* [Task item]: Starting with the line that contains "intros H Hne. unfold" and stopping after the line that contains "try apply same_sched; try reflexivity.", return each line below exactly as written, with no others.

Stored items

(* ===== verification/KernelFrame.v ===== *)
(** * KernelFrame

    A call that is not about a semaphore leaves it alone: its count, its wait list and
    the tasks that are inside OSSemPend on it are what they were. *)

From stdpp Require Import gmap.
From S2P Require Import Prelude PrioSet KernelData Kernel KernelSem KernelSpec KernelInv KernelLife KernelRefine KernelSafe KernelTokens.

(** What the record of a task says of its OSSemPend on [e], if it is in one: whether it
    waits, how the wait ended and the ticks left. *)
Definition entry (e : nat) (t : Task) : option (bool * PendResult * Z) :=
  if bool_decide (tk_event t = Some e) then Some (tk_pending t, tk_result t, tk_dly t) else None.

Definition inside (e : nat) (k : AK) (p : Z) : option (bool * PendResult * Z) := a_tasks k !! p ≫= entry e.

(** The calls that are not about [e], nor delete a task inside OSSemPend on it. *)
Definition apart (e : nat) (c : Call) (k : AK) : bool :=
  match c with
  | CPend e' _ | CReturn e' | CPost e' | CAccept e' | CSet e' _ | CAbort e' _ | CSemDel e' _ => negb (e' =? e)%nat
  | CTaskDel prio => bool_decide (inside e k (self_or prio k) = None)
  | _ => true
  end.

Definition same_sem (e : nat) (k k' : AK) : Prop :=
  a_sems k' !! e = a_sems k !! e /\ forall p, inside e k' p = inside e k p.

#[export] Instance same_sem_refl e : Reflexive (same_sem e).
Proof. by split. Qed.
#[export] Instance same_sem_trans e : Transitive (same_sem e).
Proof. intros k1 k2 k3 [E1 H1] [E2 H2]. split; [by rewrite E2|]. intros p. by rewrite H2. Qed.

Lemma entry_none e t : tk_event t <> Some e -> entry e t = None.
Proof. intros H. unfold entry. by rewrite bool_decide_eq_false_2. Qed.

Lemma entry_some e t : tk_event t = Some e -> entry e t = Some (tk_pending t, tk_result t, tk_dly t).
Proof. intros H. unfold entry. by rewrite bool_decide_eq_true_2. Qed.

Lemma inside_lookup e k p t : a_tasks k !! p = Some t -> inside e k p = entry e t.
Proof. intros H. unfold inside. by rewrite H. Qed.

(** A task that waits for [e] is inside. *)
Lemma inside_waits e k v p : kcore k -> a_sems k !! e = Some v ->
  p ∈ sm_wait v <-> exists b r d, inside e k p = Some (b, r, d) /\ (b = true \/ r = PendTimeout).
Proof.
  intros C Ev. rewrite (kc_wait k C e v p Ev). split.
  - intros (t & Ht & [He Hw]). exists (tk_pending t), (tk_result t), (tk_dly t). split; [|done].
    rewrite (inside_lookup e k p t Ht). by apply entry_some.
  - intros (b & r & d & Hi & Hw). unfold inside in Hi. destruct (a_tasks k !! p) as [t|] eqn:Et; [|done].
    cbn in Hi. unfold entry in Hi. case_bool_decide as He; [|done]. exists t. split; [done|]. split; [done|]. naive_solver.
Qed.

Section Same.
Context (e : nat) (k : AK).

Lemma same_fields k' : a_tasks k' = a_tasks k -> a_sems k' = a_sems k -> same_sem e k k'.
Proof using Type. intros E1 E2. unfold same_sem, inside. by rewrite E1, E2. Qed.

Lemma same_sched k1 : same_sem e k k1 -> same_sem e k (a_sched k1).
Proof using Type.
  intros H. etrans; [exact H|]. unfold a_sched. destruct (_ && _); [|reflexivity].
  by destruct (least (a_ready k1)).
Qed.

Lemma same_put k1 p t t' : same_sem e k k1 -> a_tasks k1 !! p = Some t -> entry e t' = entry e t -> same_sem e k (a_put p t' k1).
Proof using Type.
  intros H Ht Ee. etrans; [exact H|]. split; [done|]. intros q. unfold inside. cbn. destruct (decide (q = p)) as [->|].
  - by rewrite lookup_insert_eq, Ht.
  - by rewrite lookup_insert_ne.
Qed.

Lemma same_ev k1 e' v' : same_sem e k k1 -> e' <> e -> same_sem e k (a_ev e' v' k1).
Proof using Type. intros H Hne. etrans; [exact H|]. split; [|done]. cbn. by rewrite lookup_insert_ne. Qed.

Lemma same_unwait k1 p t : same_sem e k k1 -> tk_event t <> Some e -> same_sem e k (a_unwait p t k1).
Proof using Type.
  intros H Hne. unfold a_unwait. destruct (tk_event t) as [e'|]; [|done]. destruct (a_sems k1 !! e') as [v|]; [|done].
  apply same_ev; [done|congruence].
Qed.

Context (C : kcore k).

Lemma same_wake e' r : e' <> e -> same_sem e k (a_wake e' r k).
Proof using C.
  intros Hne. unfold a_wake. destruct (a_sems k !! e') as [v|] eqn:Ev; [|reflexivity].
  pose proof (least_spec (sm_wait v)) as Hl. destruct (least (sm_wait v)) as [p|]; [|reflexivity].
  destruct Hl as [Hp _]. apply (kc_wait k C e' v p Ev) in Hp as (t & Ht & [He _]). rewrite Ht.
  apply same_ev; [|done]. assert (H : same_sem e k (a_put p (woken_by r t) k)).
  { apply (same_put k p t); [reflexivity|done|]. rewrite !entry_none; [done|..]; cbn; congruence. }
  by destruct (tk_susp t).
Qed.

Lemma same_wake_all e' r : e' <> e -> same_sem e k (a_wake_all e' r k).
Proof using C.
  intros Hne. destruct (a_sems k !! e') as [v|] eqn:Ev; [|unfold a_wake_all; by rewrite Ev].
  split.
  - unfold a_wake_all. rewrite Ev. cbn. by rewrite lookup_insert_ne.
  - intros p. unfold inside. rewrite (wake_all_lookup e' r k v p Ev). destruct (a_tasks k !! p) as [t|] eqn:Et; [|done]. cbn.
    destruct (decide (p ∈ sm_wait v)) as [Hp|]; [|done]. apply (kc_wait k C e' v p Ev) in Hp as (u & Hu & [He _]).
    assert (u = t) as -> by congruence. rewrite !entry_none; [done|..]; cbn; congruence.
Qed.

Lemma same_free k1 e' : same_sem e k k1 -> e' <> e -> same_sem e k (a_free e' k1).
Proof using Type. intros H Hne. etrans; [exact H|]. split; [|done]. cbn. by rewrite lookup_delete_ne. Qed.
End Same.

(** ** One call *)

Section Frame.
Context (e : nat) (k : AK) (HI : kinv k) (v : Sem) (Ev : a_sems k !! e = Some v).
Context (Hdly : forall p b r d, inside e k p = Some (b, r, d) -> d = 0).
Let C : kcore k := ki_core k HI.

(** Cases of an operation that changes nothing, and of one that ends in OS_Sched. *)
Ltac frame := cbn [a_exec out snd fst]; repeat case_match; cbn [snd fst]; try reflexivity;
  try apply same_sched; try reflexivity.

Lemma same_pend e' timeout t : a_tasks k !! a_cur k = Some t -> 0 < a_int k \/ tk_event t = None -> e' <> e ->
  same_sem e k (a_pend e' timeout k).2.
Proof using Type.
  intros Et Hev Hne. unfold a_pend. destruct (a_sems k !! e') as [w|] eqn:Ew; [|reflexivity].
  destruct (negb _); [reflexivity|]. destruct (Z.ltb_spec 0 (a_int k)); [reflexivity|].
  destruct (0 <? a_lock k); [reflexivity|]. destruct (0 <? sm_cnt w); cbn [snd]; [by apply same_ev|].
  apply same_sched. unfold a_wait. rewrite Ew, Et. apply same_ev; [|done].
  assert (H1 : same_sem e k (a_put (a_cur k) (mkTask true (tk_susp t) PendOk timeout (Some e')) k)); [|exact H1].
  apply (same_put e k k (a_cur k) t); [reflexivity|done|]. rewrite !entry_none; [done|..]; cbn; [|congruence].
  destruct Hev; [lia|congruence].
Qed.

Lemma same_resume e' t : a_tasks k !! a_cur k = Some t -> tk_event t = Some e' -> e' <> e -> same_sem e k (a_resume k).2.
Proof using Type.
  intros Et He Hne. unfold a_resume. rewrite Et.
  assert (H1 : same_sem e k (a_put (a_cur k) (mkTask false false PendOk (tk_dly t) None) k)).
  { apply (same_put e k k (a_cur k) t); [reflexivity|done|]. rewrite !entry_none; [done|..]; cbn; congruence. }
  destruct (tk_result t); cbn [snd]; [done| |done]. apply same_unwait; [done|congruence].
Qed.

Lemma same_delay ticks t : a_tasks k !! a_cur k = Some t -> 0 < a_int k \/ tk_event t = None -> same_sem e k (a_delay ticks k).
Proof using Type.
  intros Et Hev. unfold a_delay. destruct (Z.ltb_spec 0 (a_int k)); [reflexivity|]. cbn [orb].
  destruct (negb _); [reflexivity|]. rewrite Et. apply same_sched.
  refine (same_put e k k (a_cur k) t _ _ Et _); [reflexivity|].
  rewrite !entry_none; [done|..]; cbn; destruct Hev; lia || congruence.
Qed.

Lemma entry_delayed p t : a_tasks k !! p = Some t -> tk_dly t <> 0 -> tk_event t <> Some e.
Proof using Hdly.
  intros Ht Hd He. apply Hd. apply (Hdly p (tk_pending t) (tk_result t)). rewrite (inside_lookup e k p t Ht). by apply entry_some.
Qed.

Lemma same_tick : same_sem e k (a_tick k).
Proof using Hdly.
  split; [done|]. intros p. unfold inside. cbn. rewrite lookup_fmap. destruct (a_tasks k !! p) as [t|] eqn:Et; [|done]. cbn.
  unfold tick1. destruct (Z.eqb_spec (tk_dly t) 0) as [|Hd]; [done|]. pose proof (entry_delayed p t Et Hd) as He.
  destruct (tk_dly t =? 1); rewrite !entry_none; done.
Qed.

Lemma same_dly_resume prio : same_sem e k (a_dly_resume prio k).2.
Proof using Hdly.
  unfold a_dly_resume. destruct (_ <=? _); [reflexivity|]. destruct (a_tasks k !! prio) as [t|] eqn:Et; [|reflexivity].
  destruct (Z.eqb_spec (tk_dly t) 0) as [|Hd]; [reflexivity|]. pose proof (entry_delayed prio t Et Hd) as He.
  assert (H1 : same_sem e k (a_put prio (expire t) k)).
  { apply (same_put e k k prio t); [reflexivity|done|]. by rewrite !entry_none. }
  cbn [snd]. destruct (tk_susp t); [done|]. apply same_sched. exact H1.
Qed.

Lemma same_suspend prio : same_sem e k (a_suspend prio k).2.
Proof using Type.
  unfold a_suspend. destruct (_ =? _); [reflexivity|]. destruct (_ && _); [reflexivity|].
  set (p := if prio =? OS_PRIO_SELF then a_cur k else prio). clearbody p.
  destruct (a_tasks k !! p) as [t|] eqn:Et; [|reflexivity]. cbn [snd].
  assert (H1 : same_sem e k (a_put p (mkTask (tk_pending t) true (tk_result t) (tk_dly t) (tk_event t)) k)).
  { by apply (same_put e k k p t). }
  destruct (p =? a_cur k); [apply same_sched|]; exact H1.
Qed.

Lemma same_unsuspend prio : same_sem e k (a_unsuspend prio k).2.
Proof using Type.
  unfold a_unsuspend. destruct (_ <=? _); [reflexivity|]. destruct (a_tasks k !! prio) as [t|] eqn:Et; [|reflexivity].
  destruct (negb _); [reflexivity|]. cbn [snd].
  assert (H1 : same_sem e k (a_put prio (mkTask (tk_pending t) false (tk_result t) (tk_dly t) (tk_event t)) k)).
  { by apply (same_put e k k prio t). }
  destruct (tk_ready _); [apply same_sched|]; exact H1.
Qed.

Lemma same_task_create prio : same_sem e k (a_task_create prio k).2.
Proof using Type.
  unfold a_task_create. destruct (_ <? _); [reflexivity|]. destruct (_ <? _); [reflexivity|].
  destruct (a_tasks k !! prio) as [t|] eqn:Et; [reflexivity|]. destruct (a_free_tcb k); [reflexivity|]. cbn [snd].
  apply same_sched. split; [done|]. intros q. unfold inside. cbn. destruct (decide (q = prio)) as [->|].
  - by rewrite lookup_insert_eq, Et.
  - by rewrite lookup_insert_ne.
Qed.

Lemma same_task_del prio : inside e k (self_or prio k) = None -> same_sem e k (a_task_del prio k).2.
Proof using Type.
  intros Hi. unfold a_task_del. destruct (_ <? _); [reflexivity|]. destruct (_ =? _); [reflexivity|]. destruct (_ && _); [reflexivity|].
  fold (self_or prio k). destruct (a_tasks k !! self_or prio k) as [t|] eqn:Et; [|reflexivity]. cbn [snd]. apply same_sched.
  assert (He : tk_event t <> Some e).
  { intros He. rewrite (inside_lookup e k _ t Et), (entry_some e t He) in Hi. done. }
  etrans; [by apply (same_unwait e k k (self_or prio k) t)|]. split; [done|]. intros q. unfold inside. cbn.
  destruct (unwait_fields (self_or prio k) t k) as (Eu & _). rewrite Eu.
  destruct (decide (q = self_or prio k)) as [->|]; [|by rewrite lookup_delete_ne].
  rewrite lookup_delete_eq, Et. cbn. by rewrite entry_none.
Qed.

Lemma same_sem_create cnt : same_sem e k (a_sem_create cnt k).2.
Proof using Ev C.
  unfold a_sem_create. destruct (_ <? _); [reflexivity|]. destruct (a_free_ev k) as [|e' l] eqn:El; [reflexivity|].
  cbn [snd]. apply (same_ev e k (set_free_ev l k)); [by apply same_fields|]. intros ->.
  destruct (kc_sem k C e) as [_ Hin]; [by rewrite Ev|]. rewrite El in Hin. apply Hin, elem_of_cons. by left.
Qed.

Lemma apart_same c : legal c k = true -> apart e c k = true -> same_sem e k (a_exec c k).2.
Proof using All.
  intros Hl Ha. destruct (ki_cur k HI) as [t Et].
  assert (Hcall : caller_ok k = true -> 0 < a_int k \/ tk_event t = None).
  { intros H. destruct (caller_cases k t HI Et H) as [|[? _]]; auto. }
  assert (Hne : forall e' : nat, negb (e' =? e)%nat = true -> e' <> e) by (intros e' H ->; by rewrite Nat.eqb_refl in H).
  destruct c; cbn [legal apart a_exec out snd fst] in *.
  - apply (same_pend e0 timeout t); auto. apply Hcall. by destruct (caller_ok k).
  - apply (same_resume e0 t); auto. apply andb_prop in Hl as [[_ H]%andb_prop _]. apply bool_decide_eq_true in H.
    unfold cur_event in H. by rewrite Et in H.
  - unfold a_post. frame; auto using same_wake. apply same_ev; [reflexivity|auto].
  - unfold a_accept. frame. apply same_ev; [reflexivity|auto].
  - unfold a_set. frame. apply same_ev; [reflexivity|auto].
  - unfold a_abort. frame; auto using same_wake, same_wake_all.
  - apply same_sem_create.
  - unfold a_sem_del. frame; apply same_free; auto using same_wake_all. all: reflexivity.
  - apply (same_delay ticks t Et), Hcall. by destruct (caller_ok k).
  - apply same_dly_resume.
  - apply same_suspend.
  - apply same_unsuspend.
  - apply same_task_create.
  - apply same_task_del. by apply bool_decide_eq_true in Ha.
  - unfold a_lock_sched. frame. by apply same_fields.
  - unfold a_unlock_sched. frame. by apply same_fields.
  - unfold a_enter. frame. by apply same_fields.
  - apply same_tick.
  - unfold a_exit. frame; done || by apply same_fields.
Qed.
End Frame.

* [Response]:
  intros H Hne. unfold a_unwait. destruct (tk_event t) as [e'|]; [|done]. destruct (a_sems k1 !! e') as [v|]; [|done].
  apply same_ev; [done|congruence].
Qed.

Context (C : kcore k).

Lemma same_wake e' r : e' <> e -> same_sem e k (a_wake e' r k).
Proof using C.
  intros Hne. unfold a_wake. destruct (a_sems k !! e') as [v|] eqn:Ev; [|reflexivity].
  pose proof (least_spec (sm_wait v)) as Hl. destruct (least (sm_wait v)) as [p|]; [|reflexivity].
  destruct Hl as [Hp _]. apply (kc_wait k C e' v p Ev) in Hp as (t & Ht & [He _]). rewrite Ht.
  apply same_ev; [|done]. assert (H : same_sem e k (a_put p (woken_by r t) k)).
  { apply (same_put k p t); [reflexivity|done|]. rewrite !entry_none; [done|..]; cbn; congruence. }
  by destruct (tk_susp t).
Qed.

Lemma same_wake_all e' r : e' <> e -> same_sem e k (a_wake_all e' r k).
Proof using C.
  intros Hne. destruct (a_sems k !! e') as [v|] eqn:Ev; [|unfold a_wake_all; by rewrite Ev].
  split.
  - unfold a_wake_all. rewrite Ev. cbn. by rewrite lookup_insert_ne.
  - intros p. unfold inside. rewrite (wake_all_lookup e' r k v p Ev). destruct (a_tasks k !! p) as [t|] eqn:Et; [|done]. cbn.
    destruct (decide (p ∈ sm_wait v)) as [Hp|]; [|done]. apply (kc_wait k C e' v p Ev) in Hp as (u & Hu & [He _]).
    assert (u = t) as -> by congruence. rewrite !entry_none; [done|..]; cbn; congruence.
Qed.

Lemma same_free k1 e' : same_sem e k k1 -> e' <> e -> same_sem e k (a_free e' k1).
Proof using Type. intros H Hne. etrans; [exact H|]. split; [|done]. cbn. by rewrite lookup_delete_ne. Qed.
End Same.

(** ** One call *)

Section Frame.
Context (e : nat) (k : AK) (HI : kinv k) (v : Sem) (Ev : a_sems k !! e = Some v).
Context (Hdly : forall p b r d, inside e k p = Some (b, r, d) -> d = 0).
Let C : kcore k := ki_core k HI.

(** Cases of an operation that changes nothing, and of one that ends in OS_Sched. *)
Ltac frame := cbn [a_exec out snd fst]; repeat case_match; cbn [snd fst]; try reflexivity;
  try apply same_sched; try reflexivity.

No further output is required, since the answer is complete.